Prompt: All lines from the one containing "Lemma evolves_cache_ok m" down to the final line of the entries below: return them exactly.

*** Records provided ***

(* ===== verification/ClientSafety.v ===== *)
(** * The edge client: its tasks interleaved

    The invariant of every interleaving of the client's tasks: who holds the locks,
    which sessions are cached, created and gone, what each task knows of them; and
    what follows for the cache, the logins, the dials and the session certificate. *)

From S2P Require Import Prelude Message EdgeWire Address Services Rest Tasks Http Enroll SessionCert Client ClientLogic ClientRun.

Section safety.
Context `{JsonLib} `{!RestJson} `{TlsLib} `{EnrollLib} `{CertJson}.
Context (cfg : settings).
Notation performs := (client_performs cfg).
Implicit Types (c : client) (h : history) (k : knowledge) (m : sessions).

(** ** The cache as pairs of a service and a session id *)

Definition at_key m (p : string * string) : Prop := sd_id <$> m !! p.1 = Some p.2.

#[local] Instance at_key_dec m p : Decision (at_key m p).
Proof. unfold at_key. apply _. Defined.

Lemma cached_ids_spec m id : id ∈ cached_ids m ↔ ∃ key, at_key m (key, id).
Proof.
  unfold cached_ids, at_key. rewrite elem_of_list_to_set, list_elem_of_fmap. cbn. split.
  - intros ([key s] & -> & Hs%elem_of_map_to_list). exists key. cbn. by rewrite Hs.
  - intros (key & (s & Hid & Hs)%fmap_Some). exists (key, s). split; [done|]. by apply elem_of_map_to_list.
Qed.

(** What holds of the cache and the history. *)
Record cache_ok m h : Prop := {
  co_cached p : at_key m p → p ∈ created h ∧ p.2 ∉ retired h;
  co_issued p : p ∈ created h → p.2 ∈ issued h;
  co_unique p q : p ∈ created h → q ∈ created h → p.2 = q.2 → p = q;
  co_retired : retired h ⊆ issued h
}.

(** What a task knows of them is so. *)
Record know_ok m h k : Prop := {
  ko_owned p : p ∈ owned k → p ∈ created h ∧ p.2 ∉ cached_ids m ∧ p.2 ∉ retired h;
  ko_seen p : p ∈ seen k → p ∈ created h ∧ (at_key m p ∨ p.2 ∈ retired h);
  ko_gone : gone k ⊆ retired h;
  ko_dialed : dialed k ⊆ issued h
}.

(** A change of the cache: entries go, or stay under their key with their id, and
    [added] may come. *)
Record evolves m h m' h' (added : option (string * string)) : Prop := {
  ev_stays p : at_key m' p → at_key m p ∨ added = Some p;
  ev_added p : added = Some p → p ∈ created h ∧ p.2 ∉ cached_ids m ∧ p.2 ∉ retired h;
  ev_retired : retired h' = retired h ∪ (cached_ids m ∖ cached_ids m');
  ev_issued : issued h' = issued h;
  ev_created : created h' = created h
}.

Lemma evolves_cache_ok m h m' h' added : evolves m h m' h' added → cache_ok m h → cache_ok m' h'.
Proof.
  intros [Hst Hadd Hr Hi Hc] [Hca Hiss Hu Hre]. split; rewrite ?Hc, ?Hi; [|done|done|].
  - intros p Hp. assert (Hin : p.2 ∈ cached_ids m') by (apply cached_ids_spec; exists p.1; by destruct p).
    rewrite Hr. destruct (Hst p Hp) as [Hm|Hm]; [destruct (Hca p Hm)|destruct (Hadd p Hm) as (? & ? & ?)]; set_solver.
  - rewrite Hr. intros id [Hid|[Hid _]%elem_of_difference]%elem_of_union; [by apply Hre|].
    apply cached_ids_spec in Hid as [key Hk]. apply (Hiss (key, id)), (Hca _ Hk).
Qed.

*** End of Records provided ***

Result of the task:
Lemma evolves_cache_ok m h m' h' added : evolves m h m' h' added → cache_ok m h → cache_ok m' h'.
Proof.
  intros [Hst Hadd Hr Hi Hc] [Hca Hiss Hu Hre]. split; rewrite ?Hc, ?Hi; [|done|done|].
  - intros p Hp. assert (Hin : p.2 ∈ cached_ids m') by (apply cached_ids_spec; exists p.1; by destruct p).
    rewrite Hr. destruct (Hst p Hp) as [Hm|Hm]; [destruct (Hca p Hm)|destruct (Hadd p Hm) as (? & ? & ?)]; set_solver.
  - rewrite Hr. intros id [Hid|[Hid _]%elem_of_difference]%elem_of_union; [by apply Hre|].
    apply cached_ids_spec in Hid as [key Hk]. apply (Hiss (key, id)), (Hca _ Hk).
Qed.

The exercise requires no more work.